Some people think that he was kidnapped. Others are pointing out all the signs that this was going to happen for a long time—his rising debts, his recent divorce. Tonight, a special interview is coming out with his ex-wife, and the only thing I know about it is that it’s going to fuck up our headspace.
A lot of these guys were friends with the fucker. They were betrayed when he dropped them like that, and shocked that they missed the signs of his gambling addiction.
Lovie and I have already gone through it—the combination of the news about Greenhill and our lines being out of sync led tothe final run of the game—a power play with two minutes left on the clock because Kipling couldn’t keep his fucking gloves on.
“I still can’t believe we won that game,” Ruby Nadler, the skills coach, says, skating over to me with her water in hand. She’s wearing the same standard uniform of all our coaches—a warm tracksuit in dark navy, the little crab logo on the right pocket. Her hair is slicked back from her face and held there by a thin white headband, and it makes me think of Lovie.

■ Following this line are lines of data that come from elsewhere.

(* ===== verification/BoundTools.v ===== *)
(** * Owner-selected MCP tools

    pkg/adapters/agentdelegation/bound_tools.go, less [Broker.callTool] (file
    Broker): the snapshot of bound tools a Run carries, its validation and its
    decoding, and the tool names and receipts derived from it; and
    [ValidateTargets] of broker.go. *)

From stdpp Require Import sorting.
From S2P Require Import Prelude GoStrings Sha256 Json.
From stdpp Require Import options.

Open Scope Z_scope.

Definition MetadataKey : string := "_openlinker_mcp_bindings".
Definition CallMetadataKey : string := "_openlinker_mcp_binding".
Definition Feature : string := "mcp_bindings.v1".
Definition ToolNames : list string := ["delegate_agent"; "get_delegated_run"; "wait_delegated_run"].

Record BoundTool := {
  BindingID : string;
  TargetID : string;
  Digest : string;
  Name : string;
  Title : string;
  Description : string;
  InputSchema : option (list (string * json));
}.

Definition zero_tool : BoundTool :=
  {| BindingID := ""; TargetID := ""; Digest := ""; Name := ""; Title := ""; Description := "";
     InputSchema := None |}.

Record BoundSnapshot := { Schema : Z; Tools : list BoundTool }.

(** [mcp_\[a-f0-9\]{32}] and [\[a-f0-9\]{64}], anchored. *)
Definition namePattern (s : string) : bool := HasPrefix s "mcp_" && hex_group 32 (TrimPrefix s "mcp_").
Definition digestPattern (s : string) : bool := hex_group 64 s.

Definition map_json (m : option (list (string * json))) : json :=
  match m with Some kvs => JObj kvs | None => JNull end.

(** [json.Marshal] of a [BoundTool], fields in declaration order. *)
Definition tool_json (t : BoundTool) : json :=
  JObj [("binding_id", JStr (BindingID t)); ("target_agent_id", JStr (TargetID t));
        ("digest", JStr (Digest t)); ("name", JStr (Name t)); ("title", JStr (Title t));
        ("description", JStr (Description t)); ("input_schema", map_json (InputSchema t))].

Definition errTooManyBindings : go_error := ENew "too many MCP bindings".
Definition errInvalidSnapshot : go_error := ENew "invalid MCP binding snapshot".
Definition errUntrustedBindings : go_error := ENew "MCP bindings require trusted Runtime authority".

Definition schema_is_object (t : BoundTool) : bool :=
  match assoc_get (default [] (InputSchema t)) "type" with
  | Some (JStr s) => bool_decide (s = "object")
  | _ => false
  end.

Definition tool_valid (seen : list string) (t : BoundTool) : bool :=
  (slen (marshal (tool_json t)) <=? 20 * 1024) && uuidPattern (BindingID t) && uuidPattern (TargetID t) &&
  digestPattern (Digest t) && namePattern (Name t) && negb (bool_decide (Name t ∈ seen)) &&
  schema_is_object t.

Fixpoint tools_valid (seen : list string) (tools : list BoundTool) : bool :=
  match tools with
  | [] => true
  | t :: tools' => tool_valid seen t && tools_valid (Name t :: seen) tools'
  end.

(** [ValidateBoundTools] *)
Definition ValidateBoundTools (tools : list BoundTool) : option go_error :=
  if 16 <? Z.of_nat (length tools) then Some errTooManyBindings
  else if tools_valid [] tools then None else Some errInvalidSnapshot.

Definition nil_uuid : string := "00000000-0000-0000-0000-000000000000".

Fixpoint targets_valid (seen targets : list string) : bool :=
  match targets with
  | [] => true
  | id :: ts =>
      uuidPattern id && negb (bool_decide (id = nil_uuid)) && negb (bool_decide (id ∈ seen)) &&
      targets_valid (id :: seen) ts
  end.

(** [ValidateTargets] (broker.go) *)
Definition ValidateTargets (targets : list string) : option go_error :=
  if 32 <? Z.of_nat (length targets) then Some (ESafe "at most 32 delegation targets are allowed")
  else if targets_valid [] targets then None
  else Some (ESafe "delegation targets must be distinct lowercase Agent UUIDs").

Section decode.
Context `{!Float64}.

Definition tool_fields : list (field BoundTool) :=
  [f_string "binding_id" (λ v t, {| BindingID := v; TargetID := TargetID t; Digest := Digest t;
     Name := Name t; Title := Title t; Description := Description t; InputSchema := InputSchema t |});
   f_string "target_agent_id" (λ v t, {| BindingID := BindingID t; TargetID := v; Digest := Digest t;
     Name := Name t; Title := Title t; Description := Description t; InputSchema := InputSchema t |});
   f_string "digest" (λ v t, {| BindingID := BindingID t; TargetID := TargetID t; Digest := v;
     Name := Name t; Title := Title t; Description := Description t; InputSchema := InputSchema t |});
   f_string "name" (λ v t, {| BindingID := BindingID t; TargetID := TargetID t; Digest := Digest t;
     Name := v; Title := Title t; Description := Description t; InputSchema := InputSchema t |});
   f_string "title" (λ v t, {| BindingID := BindingID t; TargetID := TargetID t; Digest := Digest t;
     Name := Name t; Title := v; Description := Description t; InputSchema := InputSchema t |});
   f_string "description" (λ v t, {| BindingID := BindingID t; TargetID := TargetID t; Digest := Digest t;
     Name := Name t; Title := Title t; Description := v; InputSchema := InputSchema t |});
   f_map "input_schema" InputSchema (λ v t, {| BindingID := BindingID t; TargetID := TargetID t;
     Digest := Digest t; Name := Name t; Title := Title t; Description := Description t; InputSchema := v |})].

Fixpoint decode_tools (l : list json) : option (list BoundTool) :=
  match l with
  | [] => Some []
  | j :: l' => t ← decode_struct false tool_fields zero_tool j; ts ← decode_tools l'; Some (t :: ts)
  end.

Definition snapshot_fields : list (field BoundSnapshot) :=
  [f_int "schema_version" (λ v s, {| Schema := v; Tools := Tools s |});
   ("tools", λ j s, match j with
                    | JNull => Some {| Schema := Schema s; Tools := [] |}
                    | JArr l => ts ← decode_tools l; Some {| Schema := Schema s; Tools := ts |}
                    | _ => None
                    end)].

Definition name_le (a b : BoundTool) : Prop := String.le (Name a) (Name b).
#[export] Instance name_le_dec : RelDecision name_le.
Proof. intros a b. unfold name_le. apply _. Defined.

Definition tools_digest (tools : list BoundTool) : string :=
  sha256_hex (marshal (JArr (map tool_json tools))).

(** [DecodeBound(value, trusted)]: the tools sorted by name and their digest.
    [JNull] stands for a nil [value]. *)
Definition DecodeBound (value : json) (trusted : bool) : result (list BoundTool * string) :=
  match value with
  | JNull => Ok ([], "")
  | _ =>
      let raw := marshal value in
      match (j ← parse raw; decode_struct false snapshot_fields {| Schema := 0; Tools := [] |} j) with
      | None => Err errInvalidSnapshot
      | Some snapshot =>
          if (320 * 1024 <? slen raw) || negb (Schema snapshot =? 1) then Err errInvalidSnapshot
          else if negb (bool_decide (Tools snapshot = [])) && negb trusted then Err errUntrustedBindings
          else match ValidateBoundTools (Tools snapshot) with
               | Some e => Err e
               | None =>
                   let tools := merge_sort name_le (Tools snapshot) in
                   match tools with
                   | [] => Ok ([], "")
                   | _ => Ok (tools, tools_digest tools)
                   end
               end
      end
  end.
End decode.

(** [BoundToolNames] *)
Definition BoundToolNames (targets : list string) (tools : list BoundTool) : list string :=
  (if bool_decide (targets = []) then [] else ToolNames) ++ map Name tools.

(** [BoundReceipt] *)
Definition BoundReceipt (tools : list BoundTool) : json :=
  go_obj [("bindings", JArr (map (λ t, go_obj [("binding_id", JStr (BindingID t));
                                                ("digest", JStr (Digest t))]) tools))].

Everything makes me think of Lovie.
“Yeah, you and me both,” I say, forcing myself to stay present. With only half an hour left in practice, I’ll have plenty of time afterward to go to Lovie’s place.

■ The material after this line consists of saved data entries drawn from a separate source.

(** A creation the broker may have asked for. *)
Definition call_ok (b : Broker) (target : string) (o : CallOptions) : Prop :=
  ∃ (bound : option BoundTool) (a : delegateArgs),
    (∀ t, bound = Some t → t ∈ b_boundTools b) ∧ target = da_Target a ∧
    delegate_valid b bound a = true ∧ o = call_options (b_runID b) a bound.

Record binv (s : bstate W) : Prop := {
  inv_size : (size (b_requests (broker s)) ≤ 64)%nat;
  inv_request : map_Forall request_ok (b_requests (broker s));
  inv_single : ∀ k1 k2 r1 r2,
    b_requests (broker s) !! k1 = Some r1 → b_requests (broker s) !! k2 = Some r2 →
    rq_Terminal r1 = false → rq_Terminal r2 = false → k1 = k2;
  inv_seen : ∀ k r, b_requests (broker s) !! k = Some r → rq_Terminal r = true → seen_final (log s) r;
  inv_calls : ∀ t i o, InvCall t i o ∈ log s → call_ok (broker s) t o;
}.

(** What a step may change: nothing fixed at the start, a longer log, and of
    a resolved request only its [Terminal] flag, upwards. *)
Definition same_creation (r r' : delegationRequest) : Prop :=
  rq_Digest r' = rq_Digest r ∧ rq_RunID r' = rq_RunID r ∧ rq_Summary r' = rq_Summary r ∧
  (rq_Terminal r = true → rq_Terminal r' = true).

Record evolves (s s' : bstate W) : Prop := {
  ev_runID : b_runID (broker s') = b_runID (broker s);
  ev_targets : b_targets (broker s') = b_targets (broker s);
  ev_tools : b_boundTools (broker s') = b_boundTools (broker s);
  ev_log : log s `prefix_of` log s';
  ev_requests : ∀ k r, b_requests (broker s) !! k = Some r → resolved r →
    ∃ r', b_requests (broker s') !! k = Some r' ∧ same_creation r r';
}.

Lemma same_creation_refl r : same_creation r r.
Proof. by repeat split. Qed.

Lemma same_creation_trans r1 r2 r3 : same_creation r1 r2 → same_creation r2 r3 → same_creation r1 r3.
Proof. intros (?&?&?&?) (?&?&?&?). repeat split; try congruence; auto. Qed.

Lemma same_creation_terminal r : same_creation r (terminal_of r).
Proof. by repeat split. Qed.

Lemma evolves_refl s : evolves s s.
Proof. split; [done..|]. intros k r Hk _. eauto using same_creation_refl. Qed.

Lemma evolves_trans s1 s2 s3 : evolves s1 s2 → evolves s2 s3 → evolves s1 s3.
Proof.
  intros [] []. split; try congruence; [by etrans|].
  intros k r Hk Hr. destruct (ev_requests0 k r Hk Hr) as (r' & Hk' & Hs).
  destruct (ev_requests1 k r' Hk') as (r'' & Hk'' & Hs').
  { unfold resolved in *. destruct Hs as (_ & -> & _). done. }
  eauto using same_creation_trans.
Qed.

#[local] Instance evolves_preorder : PreOrder evolves.
Proof. split; [intros s; apply evolves_refl|intros ???; apply evolves_trans]. Qed.

(** ** Preservation by the primitive operations *)

Definition good (s s' : bstate W) : Prop := binv s' ∧ evolves s s'.

Lemma good_trans s1 s2 s3 : good s1 s2 → good s2 s3 → good s1 s3.
Proof. intros [_ ?] [??]. split; [done|by etrans]. Qed.

Lemma seen_final_mono l l' r : l `prefix_of` l' → seen_final l r → seen_final l' r.
Proof.
  intros [x ->] (run & Hin & Ht). exists run. split; [|done]. rewrite elem_of_app. by left.
Qed.

Lemma good_refl s : binv s → good s s.
Proof. by split. Qed.

(** The world, the readiness flag and the cancellation are not in the invariant. *)
Lemma good_frame s b w :
  b_runID b = b_runID (broker s) → b_targets b = b_targets (broker s) →
  b_boundTools b = b_boundTools (broker s) → b_requests b = b_requests (broker s) →
  binv s → good s {| broker := b; world := w; log := log s |}.
Proof.
  intros Hr Ht Hb Hq []. split.
  - split; simpl; rewrite ?Hq; try done.
    intros t i o Hin. destruct (inv_calls0 t i o Hin) as (bd & a & H1 & H2 & H3 & H4).
    exists bd, a. unfold delegate_valid, target_allowed in *. by rewrite Hb, Ht, Hr.
  - split; simpl; try done. rewrite Hq. eauto using same_creation_refl.
Qed.

Lemma good_read d id s : binv s → good s (ReadRun d id s).2.
Proof.
  intros []. unfold ReadRun. destruct (cb_ReadRun d id (world s)) as [x w]. simpl.
  assert (log s `prefix_of` log s ++ [InvRead id (match x with Ok seen => seen | Err _ => None end)]) as Hp
    by (eexists; reflexivity).
  split; split; simpl; try done; eauto using seen_final_mono, same_creation_refl.
  intros t i o [Hin|Hin]%elem_of_app; [eauto|]. by apply list_elem_of_singleton in Hin.
Qed.

Lemma read_seen d id s run s' :
  ReadRun d id s = (Ok (Some run), s') → InvRead id (Some run) ∈ log s'.
Proof.
  unfold ReadRun. destruct (cb_ReadRun d id (world s)) as [x w]. intros ?; simplify_eq/=.
  rewrite elem_of_app. right. by apply list_elem_of_singleton.
Qed.

Lemma read_requests d id s : b_requests (broker (ReadRun d id s).2) = b_requests (broker s).
Proof. unfold ReadRun. by destruct (cb_ReadRun d id (world s)). Qed.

It will be my first time going over there for a change.
It’s been nearly two weeks since our Friendsgiving at my place. Nearly two weeks since she fell asleep in my arms. Since she stayed at my place despite the fact that we didn’t have sex.
Something is changing between us, and it hangs in the air between us each time we’re together. Lovie hasn’t pointed it out, and I think I might know why—because there are so many reasons it would never work.

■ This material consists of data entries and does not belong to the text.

(** C7: a turn succeeds only by its own completion. When the loop returns
    without an error, some round is a [turn/completed] of this thread and turn
    with status "completed", the text returned is not empty, and it is the last
    final message among the turn's own completed items before that round
    followed by the items of the completion itself. *)
Theorem turn_success_is_own_completion c rs s f s' :
  loop c rs s = (Some (f, None), s') →
  ∃ before p after t, rs = before ++ p :: after ∧ own_completion c p = Some t ∧ tu_Status t = "completed" ∧
    f ≠ "" ∧ f = last_final (concat (map (own_items c) before) ++ tu_Items t) (final s).
Proof.
  revert s. induction rs as [|p rs IH]; intros s; [done|].
  destruct (pick_message p) as [m|] eqn:Hp; [|destruct p as [| | |[]]; simpl in *; intros; by simplify_eq].
  rewrite (loop_cons_event c p m) by done. unfold loop_event.
  destruct (handle c m s) as [[d e] s1] eqn:Hh. destruct d.
  - intros Hr. simplify_eq. destruct (handle_succeeds c p m s s' Hp Hh) as (t & Ht & Hst & Hf & Hne).
    exists [], p, rs, t. by split_and!.
  - destruct e as [e|]; [done|]. intros Hr. apply IH in Hr as (before & q & after & t & -> & Ht & Hst & Hne & ->).
    exists (p :: before), q, after, t. split_and!; try done. simpl.
    rewrite (handle_continues c p m s s1 Hp Hh). by rewrite <-(assoc_L (++)), (last_final_app (own_items c p)).
Qed.
End loop_props.

(** ** The life cycle of the process *)
Section run_props.
Context `{Hf64 : !Float64, Hproto : !CodexProtocol} {W : Type} `{Henv : !TurnEnv W}.
Implicit Types (s : tst W) (c : Config) (o : outcome).

(** The messages sent, in order. *)
Definition rpc_log (l : list taction) : list string :=
  omap (λ a, match a with ACall m _ | ANotify m => Some m | _ => None end) l.

Definition protocol c : list string :=
  ["initialize"; "initialized"; if bool_decide (c_SessionID c = "") then "thread/start" else "thread/resume"; "turn/start"].

(** [s'] extends the actions of [s] by [l]. *)
Definition extends (l : list taction) (s s' : tst W) : Prop := acts s' = acts s ++ l.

Our age difference. Her, wanting a baby. Me, still having the team as a top priority in my life. When I think about meeting her dad, it’s with the knowledge that he would be only a bit older than me. She’s already made it clear that she doesn’t want anyone to know about this agreement between us, so a public relationship is probably not in the cards.
“Coach?” Ruby asks, and I realize the guys are back, asking what to do, how I want them to set up the scrimmage. I wave at Deacon and the other assistant coaches to get it ready and skate to the boards myself, reaching for my water bottle.
There’s no doubt about it in my mind. I’m falling in love with that woman.
Of course I am, because there’s never been a time in my life that I could take the easy way out. Of course I had to fall in love with a girl twenty years younger than me who wants a baby more than anything in the world.
I don’t know anyone who wouldn’t have fallen for her, given the time and intimacy we’ve shared over the past weeks, ever since signing that stupid contract.
And now I have to figure out what I’m going to do about it.
For now, I force myself back into practice, letting the scrimmage distract me from the thoughts of Lovie that haven’t stopped since November—hell, since the moment I met her.
And, as though thinking of a new love has summoned her, I get a call from Eliza the second I’m stepping back into my office.
For a long moment, I stare down at my phone, at the blank silhouette picture above her name, where it used to show a photo of the two of us. There are no residual feelings for her within me, I realize—not even anger.
“Hello?”
“Oh—Harrison. You answered.”
“I did.”
An awkward pause stretches out between us, and I clear my throat. “Was there something you needed?”
“Oh,” Eliza pauses, clears her throat. “Sorry, I just—I didn’t think you were going to answer.”
“I can hang up, if you want.”
“No—I wanted you to answer. I want…well, I guess the same thing I’ve wanted for years—just to apologize for everything that happened. I’ve been talking to my therapist about it for a while, and she thinks getting closure with you might be a healing thing. For both of us.”
“Oh does she?” I laugh, but it feels goodnatured. When Eliza and I were twenty, young and wildly in love, I never could have imagined the day she’d be calling me because her therapist told her to.
“Yeah.” I can hear her smiling. “She did. So here it is—I’m sorry, Harrison. There were a lot of pressures, and our relationship wasn’t great, but I shouldn’t have betrayed you. More than anything, you were still my best friend. And I’m sorry for how things ended.”
Closing my eyes, I put one hand on the wall and let out a stream of air, finally saying to her what I’ve known to be true for a long time, “Obviously I wish you hadn’t fucked off with my best friend, but I know I played a part in it, too.”